RETTER IN DER FALLE!

Wenn Falschparken Menschenleben kostet…

Immer wieder kommt es vor, dass die Feuerwehr auf ihrer Fahrt zum Einsatzort durch Falschparker behindert oder sogar komplett gestoppt wird. Nätürlich ist dieses Problem vorallem in Großstädten zu finden, aber auch in Löwenstein stellen wir es immer wieder fest. Vorallem direkt vor und in der Umgebung des Feuerwehrhauses werden Fahrzeuge so abgestellt dass es uns schwer fällt durchzukommen.
Oft denken die Falschparker: “Da ist doch noch genügend Platz für einen PKW”. Doch wo ein PKW noch durchkommt ist für ein Feuerwehrfahrzeug oft kein Durchkommen.

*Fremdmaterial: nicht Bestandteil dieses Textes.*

Lemma write_folders_spec staged order out raw_by_id (c : WriterContext G) folders out' completed' c' :
  NoDup order → (∀ k, k ∈ order → raw_by_id !! k = sp_raw_by_id staged !! k) →
  file_at folders out [] →
  write_folders io_fuel open_file out (sp_entries staged) raw_by_id prepared c (map wf_folder folders) order =
    (Ok (out', completed'), c') →
  ∃ folders', Forall2 (updated_folder staged) order folders' ∧ completed' = map wf_folder (folders ++ folders') ∧
    file_at (folders ++ folders') out' [].
Proof.
  revert out raw_by_id c folders. induction order as [|k order IH]; intros out raw_by_id c folders Hnd Hraw Hout; cbn [write_folders].
  { intros [= <- <- _]. exists []. by rewrite app_nil_r. }
  apply NoDup_cons in Hnd as [Hk Hnd].
  set (written := match raw_by_id !! k with Some raw => _ | None => _ end).
  destruct written as [[[out1 folder]|] c1] eqn:Ew; [|done]. unfold written in Ew. clear written.
  assert (∃ f, wf_folder f = folder ∧ updated_folder staged k f ∧
    file_got contents position (written_base folders) out1 (wf_packed f)) as (f & <- & Hf & Hout1).
  { unfold updated_folder. rewrite <- (Hraw k) by (apply elem_of_cons; by left).
    destruct Hout as [Hout _]. pose proof (file_tracked contents position (written_base folders) Hlaws) as Ht. destruct (raw_by_id !! k) as [raw|].
    - by eapply raw_folder_spec.
    - by eapply encoded_folder_spec. }
  change [wf_folder f] with (map wf_folder [f]). rewrite <- map_app. intros Hr.
  assert (∀ j, j ∈ order → delete k raw_by_id !! j = sp_raw_by_id staged !! j) as Hraw'.
  { intros j Hj. rewrite lookup_delete_ne by (intros ->; done). apply Hraw, elem_of_cons. by right. }
  destruct (IH out1 _ _ (folders ++ [f]) Hnd Hraw' (file_at_snoc _ _ _ Hout1) Hr) as (folders' & Hall & -> & Hout').
  exists (f :: folders'). rewrite <- app_assoc in *. split_and!; [by constructor|done|done].
Qed.

Lemma write_preserved_spec out entries raw_folders options (g : G) out' :
  write_preserved_archive io_fuel open_file out entries raw_folders options g = Ok out' →
  prepare_archive_options (set_default_budget options) = Ok prepared →
  ∃ staged folders, stage_preserved_entries entries raw_folders (po_archive prepared) = Ok staged ∧
    Forall2 (updated_folder staged) (sp_folder_order staged) folders ∧
    archive_layout encodes prepared (contents out') (map StagedEntry_into_write_entry (sp_entries staged)) folders.
Proof.
  unfold write_preserved_archive. intros Hw Hp. rewrite Hp in Hw. destruct (OperationMonitor_check _) as [[[]|] m]; [|done].
  destruct (reserve_data _ entries) as [|]; [|done].
  destruct (stage_preserved_entries entries raw_folders _) as [staged|] eqn:Es; [|done].
  destruct (write_at io_fuel 0 (replicate 32 0) out) as [out1|] eqn:E1; [|done].
  pose proof (write_start io_fuel contents position Hlaws any preserved_true _ _ I E1 : file_at [] out1 []) as Hout.
  destruct (write_folders io_fuel open_file out1 _ _ prepared _ [] _) as [[[out2 completed']|] c2] eqn:Ew; [|done].
  assert (NoDup (sp_folder_order staged)) as Hnd.
  { unfold stage_preserved_entries in Es. destruct (ok_or _ _) as [next|]; [|done].
    destruct (stage_entries _ _ _ _) as [sent|]; [|done]. destruct (negb _); [done|]. injection Es as <-. apply first_occurrences_nodup. }
  destruct (write_folders_spec staged _ _ _ _ [] _ _ _ Hnd ltac:(done) Hout Ew) as (folders & Hall & -> & Hout2).
  exists staged, folders. split_and!; [done|done|].
  refine (proj1 (finish_streamed_layout io_fuel contents position Hlaws any preserved_true encodes Henc prepared _ _ _ _ _ _ I (λ _, Hout2) Hw)).
  eapply Forall2_Forall_r; [exact Hall|]. apply Forall_true. intros k f. apply updated_folder_sized.
Qed.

Deshalb bitten wir Sie eindringlich:

  • Parken Sie immer so, dass mindestens eine Fahrbahnbreite von drei Metern für den fließenden Verkehr verbleibt. Auch wenn die Parkdauer nur kurz ist!
  • Parken Sie in ausreichendem Abstand vor Kreuzungen und Einmündungen. Feuerwehrfahrzeuge haben einen großen Wendekreis.
  • Denken Sie auch an Ihr Auto: Wer behindernd parkt, riskiert Lack- oder Blechschäden von vorbeifahrenden Fahrzeugen.
  • Parken Sie niemals vor Feuerwehrzu- und ausfahrten, auch dann nicht wenn diese mit Ketten, Baken, Schranken oder durch Tore scheinbar blockiert sind. Diese werden im Brandfall durch die Feuerwehr geöffnet und sind der wichtigste Weg zu bestimmten Gebäuden. Werden Fahrzeuge hier abgestellt, müssen sie abgeschleppt werden (Kostenpunkt: ca. 150 bis 200 EUR, je nach Rechnung der Abschleppfirma), dazu gibt’s eine gebührenpflichte Verwarnung über 40 EUR und einen Punkt in der Verkehrssünderdatei in Flensburg.
  • Achten Sie auch darauf, dass Sie keine Hydranten auf der Fahrbahn oder am Fahrbahnrand zustellen.

Denken Sie daran: Eines Tages benötigen vielleicht Sie die Hilfe der Feuerwehr – und sind dankbar, wenn diese schnell zu ihnen kommen kann.